Forum for the Future was asked to provide a short commentary on
the 2003 EHS report from an external stakeholder perspective, highlighting
strengths and areas for improvement. Forum for the Future are not
auditors or verifiers however, and these comments do not represent
an assessment of the veracity of any of information provided by
GSK in this report.
"For the last few years, GSK has been the largest company
in the UK's pharmaceuticals sector and among the largest in the
world. Pressure on that sector has grown markedly during that
time, and as a major player, GSK is well aware of the fact that
its performance is subjected to intensive scrutiny. In those circumstances,
GSK's thorough approach to reporting on the challenges the company
is facing and the steps that it is taking is to be warmly commended.

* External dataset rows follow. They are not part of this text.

(** * glhf textures: a model of [texture.go] and its properties

    The package wraps an OpenGL 2D texture.  Every method of [*Texture]
    is a short sequence of driver calls plus a little Go-side logic
    (length checks, slicing, the bind/restore record).  The model below
    keeps that shape:

    - Go [int] values are [Z] with 64-bit wrap-around written out;
    - the driver is a state ([gl.State]) holding the 2D binding slot, the
      sampler parameters of every texture name, and the log of calls;
    - [*Texture] pointers are locations in a store of [Texture] structs;
    - a method is a computation in [M], a state monad over [World] whose
      result is either a value or a failure (Go panic) that keeps the
      state reached so far, so that deferred calls can still run. *)

From Stdlib Require Import ZArith Lia List String Ascii Bool.
From stdpp Require Import base option list list_numbers gmap strings pretty.

Open Scope Z_scope.

(** ** Go integers *)

Module GoInt.

(** Go's [int] on the 64-bit platforms the binding targets. *)
Definition min_int : Z := - 2 ^ 63.
Definition max_int : Z := 2 ^ 63 - 1.

(** The runtime's allocation limit there (linux/amd64): [makeslice]
    refuses more bytes than this. *)
Definition max_alloc : Z := 2 ^ 48.

(** Two's complement wrap-around of an exact result into [int]. *)
Definition wrap (z : Z) : Z := (z + 2 ^ 63) mod 2 ^ 64 - 2 ^ 63.

Definition add (a b : Z) : Z := wrap (a + b).
Definition mul (a b : Z) : Z := wrap (a * b).

(** The conversion [int32(v)]. *)
Definition int32 (z : Z) : Z := (z + 2 ^ 31) mod 2 ^ 32 - 2 ^ 31.

(** [len(s)] of a slice. *)
Definition len {A} (s : list A) : Z := Z.of_nat (length s).

Definition in_range (z : Z) : Prop := min_int <= z <= max_int.

End GoInt.

Notation "a +i b" := (GoInt.add a b) (at level 50, left associativity).
Notation "a *i b" := (GoInt.mul a b) (at level 40, left associativity).

(** ** The driver *)

(** The calls of the OpenGL binding that texture.go makes.  A call into
    the driver is taken to return to its caller; what it does is
    recorded in the log, and in the binding slot and the integer
    parameters it changes.  The binding's [gl.Ptr], which runs before
    the driver is entered and can panic, is modelled with the slices
    further down. *)
Module gl.

(** Enumerants of the OpenGL 3.3 core binding used by the package. *)
Definition TEXTURE_2D : Z := 0x0DE1.
Definition TEXTURE_BINDING_2D : Z := 0x8069.
Definition CLAMP_TO_EDGE : Z := 0x812F.
Definition CLAMP_TO_BORDER : Z := 0x812D.
Definition REPEAT : Z := 0x2901.
Definition RGBA : Z := 0x1908.
Definition RGBA8 : Z := 0x8058.
Definition UNSIGNED_BYTE : Z := 0x1401.
Definition TEXTURE_BORDER_COLOR : Z := 0x1004.
Definition TEXTURE_MAG_FILTER : Z := 0x2800.
Definition TEXTURE_MIN_FILTER : Z := 0x2801.
Definition TEXTURE_WRAP_S : Z := 0x2802.
Definition TEXTURE_WRAP_T : Z := 0x2803.
Definition NEAREST : Z := 0x2600.
Definition LINEAR : Z := 0x2601.
Definition NEAREST_MIPMAP_NEAREST : Z := 0x2700.
Definition LINEAR_MIPMAP_NEAREST : Z := 0x2701.
Definition NEAREST_MIPMAP_LINEAR : Z := 0x2702.
Definition LINEAR_MIPMAP_LINEAR : Z := 0x2703.

(** One entry of the call log.  A pointer argument ([gl.Ptr(pixels)],
    [&borderColor[0]]) is logged as the memory it points to. *)
Inductive Call : Type :=
| CGenTextures (n : Z) (names : list Z)
| CBindTexture (target obj : Z)
| CGetIntegerv (pname : Z)
| CTexStorage2D (target levels internalformat width height : Z)
| CTexSubImage2D (target level xoffset yoffset width height format xtype : Z)
                 (pixels : list Byte.byte)
| CTexImage2D (target level internalformat width height border format xtype : Z)
              (pixels : list Byte.byte)
| CGenerateMipmap (target : Z)
| CTexParameterfv (target pname : Z) (params : list Z)
| CTexParameteri (target pname param : Z)
| CGetTexImage (target level format xtype : Z).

It is no surprise to Forum for the Future that the
company's last EHS Report won the award from the UK Association
of Certified Chartered Accountants. This year's Report builds
on many of the strengths of the 2002 one. It provides a detailed
but accessible insight into the company's approach: its policies;
the governance structures, management systems and programmes it
has in place; and some of the wider issues that the company is
addressing. The fact that the company's reporting is mapped so
transparently against the Global Reporting Initiative's indicators
is helpful too, as is the emphasis that the company places on
dialogue with stakeholders to understand their concerns.

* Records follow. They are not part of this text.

(** * The virtual list of [src/gui/base/List.js]

    A shallow embedding of the [List] class (the virtual-scrolling list of the
    mail client) and of its [SwipeHandler], with the properties of the list
    that the specification states.

    Conventions of the embedding.
    - The mutable fields of the [List] object, of the [SwipeHandler], of the
      virtual rows and of the promises in flight live in one record, [World];
      a method is a function in the monad [M], which threads the world and
      propagates a JavaScript exception.
    - Entities are immutable for the list: a value of the entity type stands
      for one JavaScript object, and [==] on entities is equality of values.
    - Numbers are integers ([Z]): pixel positions, indices and lengths.  [%] is
      [Z.rem] (sign of the dividend), [/] is exact where the list needs an
      array index.  The row height is a [positive].
    - Calls that leave the list (the callbacks of the configuration, the
      console, the animation service) are appended to [trace].  Style writes
      on DOM nodes that the list never reads back are left out.
    - The arrays of entities hold entities only.  Where the JavaScript would
      store [undefined] in such an array the outcome is [Unrepresented]. *)

From Stdlib Require Import ZArith Lia.
From stdpp Require Import prelude countable strings pretty sorting.

Local Open Scope Z_scope.

(** ** JavaScript arrays *)

Section Arrays.
Context {A : Type} `{EqDecision A}.

(** [arr[i]] for a number [i]: [None] is [undefined]. *)
Definition js_get (arr : list A) (i : Z) : option A :=
  if bool_decide (i < 0) then None else arr !! Z.to_nat i.

(** [arr.indexOf(x)]: the first index holding [x], or [-1]. *)
Definition js_indexOf (arr : list A) (x : A) : Z :=
  match list_find (λ y, y = x) arr with
  | Some (i, _) => Z.of_nat i
  | None => -1
  end.

(** [arr[i] = v] for [i : nat].  Writing at the length appends; writing past
    it would leave holes, which [list A] does not have: [None]. *)
Definition js_put (arr : list A) (i : nat) (v : A) : option (list A) :=
  if bool_decide (i < length arr)%nat then Some (<[i := v]> arr)
  else if bool_decide (i = length arr) then Some (arr ++ [v])
  else None.

(** [for (i = 0; i < items.length; i++) arr[start + i] = items[i]] *)
Fixpoint js_put_from (arr : list A) (start : nat) (items : list A) : option (list A) :=
  match items with
  | [] => Some arr
  | v :: items' =>
      match js_put arr start v with
      | Some arr' => js_put_from arr' (S start) items'
      | None => None
      end
  end.

(** [for (i = from; n times; i++) out.push(arr[i])]: [None] when some
    [arr[i]] is [undefined]. *)
Fixpoint js_collect (arr : list A) (from : Z) (n : nat) : option (list A) :=
  match n with
  | O => Some []
  | S n' =>
      match js_get arr from, js_collect arr (from + 1) n' with
      | Some x, Some rest => Some (x :: rest)
      | _, _ => None
      end
  end.

(** [arr.splice(i, 1, v)] at the position [i < arr.length] of a loop. *)
Definition js_splice1 (arr : list A) (i : nat) (v : A) : list A := <[i := v]> arr.

(** Modelled from the spec: [last] of api/common/utils/ArrayUtils, which is
    not among the sources: "the current last loaded entity", [None] on an
    empty array. *)
Definition last_ (arr : list A) : option A := last arr.

(** Modelled from the spec: [remove] of api/common/utils/ArrayUtils, which is
    not among the sources: "removes from loaded" the given element (its first
    occurrence) and "reports whether" something was removed. *)
Definition remove (arr : list A) (x : A) : bool * list A :=
  match list_find (λ y, y = x) arr with
  | Some (i, _) => (true, delete i arr)
  | None => (false, arr)
  end.

(** Modelled from the spec: [addAll] of api/common/utils/ArrayUtils, which is
    not among the sources: "add every entity ... to the selection", at the
    end and in order. *)
Definition addAll (arr items : list A) : list A := arr ++ items.

(** Modelled from the spec: [arrayEquals] of api/common/utils/ArrayUtils,
    which is not among the sources: the selection "already was exactly" the
    given array, element by element. *)
Definition arrayEquals (a1 a2 : list A) : bool := bool_decide (a1 = a2).

End Arrays.

(** [arr.sort(compare)]: [compare a b <= 0] keeps [a] before [b]. *)
Definition cmp_le {A} (compare : A → A → Z) : relation A := λ a b, compare a b ≤ 0.

Global Instance cmp_le_dec {A} (compare : A → A → Z) a b : Decision (cmp_le compare a b).
Proof. unfold cmp_le. apply _. Defined.

Definition js_sort {A} (compare : A → A → Z) (arr : list A) : list A :=
  merge_sort (cmp_le compare) arr.

(** [a / b] used as an array index: [None] when the quotient is no integer. *)
Definition js_div_index (a : Z) (b : positive) : option Z :=
  if bool_decide (Z.rem a (Z.pos b) = 0) then Some (Z.quot a (Z.pos b)) else None.

(** The truth value of [(a / b) % 2]: a quotient that is no integer has a
    remainder that is not zero. *)
Definition js_div_odd (a : Z) (b : positive) : bool :=
  match js_div_index a b with
  | Some q => negb (bool_decide (Z.rem q 2 = 0))
  | None => true
  end.

(** ** Entities and identifiers *)

Definition Id := string.
Definition IdTuple := (Id * Id)%type.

In terms of the Report itself, one of the main areas for improvement
that Forum for the Future would highlight is the way in which
some of the key issues are contextualised. For report readers
unfamiliar with the workings of the pharmaceutical industry, it
is important to be able to take a step back from the detail and
get a clear sense of how the company works and what the material
impacts - positive and negative - are that it has on the environment
and on society. The company could perhaps also be more up front
in some areas in giving full account of stakeholder views, even
when they run counter to the policies and practice of the company
itself.
Of course, it is important for all of us to keep the business
of reporting in perspective. Reporting is not an end in itself,
but is a window on how a company is performing in addressing its
key impacts and in moving towards sustainability. On that front
there is much good news at GSK. On some of the key targets contained
in the 10 year Plan for Excellence, the company is already ahead
of schedule. Indeed, the very fact of having that 10 year plan
in place is to be welcomed, setting out as it does a clear roadmap
for the company over the coming years.
Maintaining progress in this way, step by incremental step, remains
critical. But GSK's total footprint, on people and places, remains
substantial, and it is our belief that there are opportunities
to be had in terms of achieving bolder step changes. That almost
certainly means GSK will need to articulate more clearly what
it means to be a genuinely sustainable company. The company then
needs to bring its reporting together within a coherent integrating
framework that allows it to communicate progress towards that
goal of being sustainable.
What does integration mean here? So far, the company has built
pretty powerful conceptual bridges between what it does on environmental
issues and what it does on health and safety issues. The challenge
now is to find equally useful bridges between EHS, corporate responsibility,
community engagement, animal welfare and other key social issues,
and then to link all that with the core business issues, shareholder
value and competitiveness. This is a long journey, with many milestones
along the way, as this Report admirably bears out."
Jonathon Porritt is Programme Director of Forum for the Future,
a UK-based charity. Forum for the Future has strategic partnerships
with 50 leading UK listed companies, working to embed management
of sustainable development. GSK and Forum for the Future are now
in the second year of a three year partnership.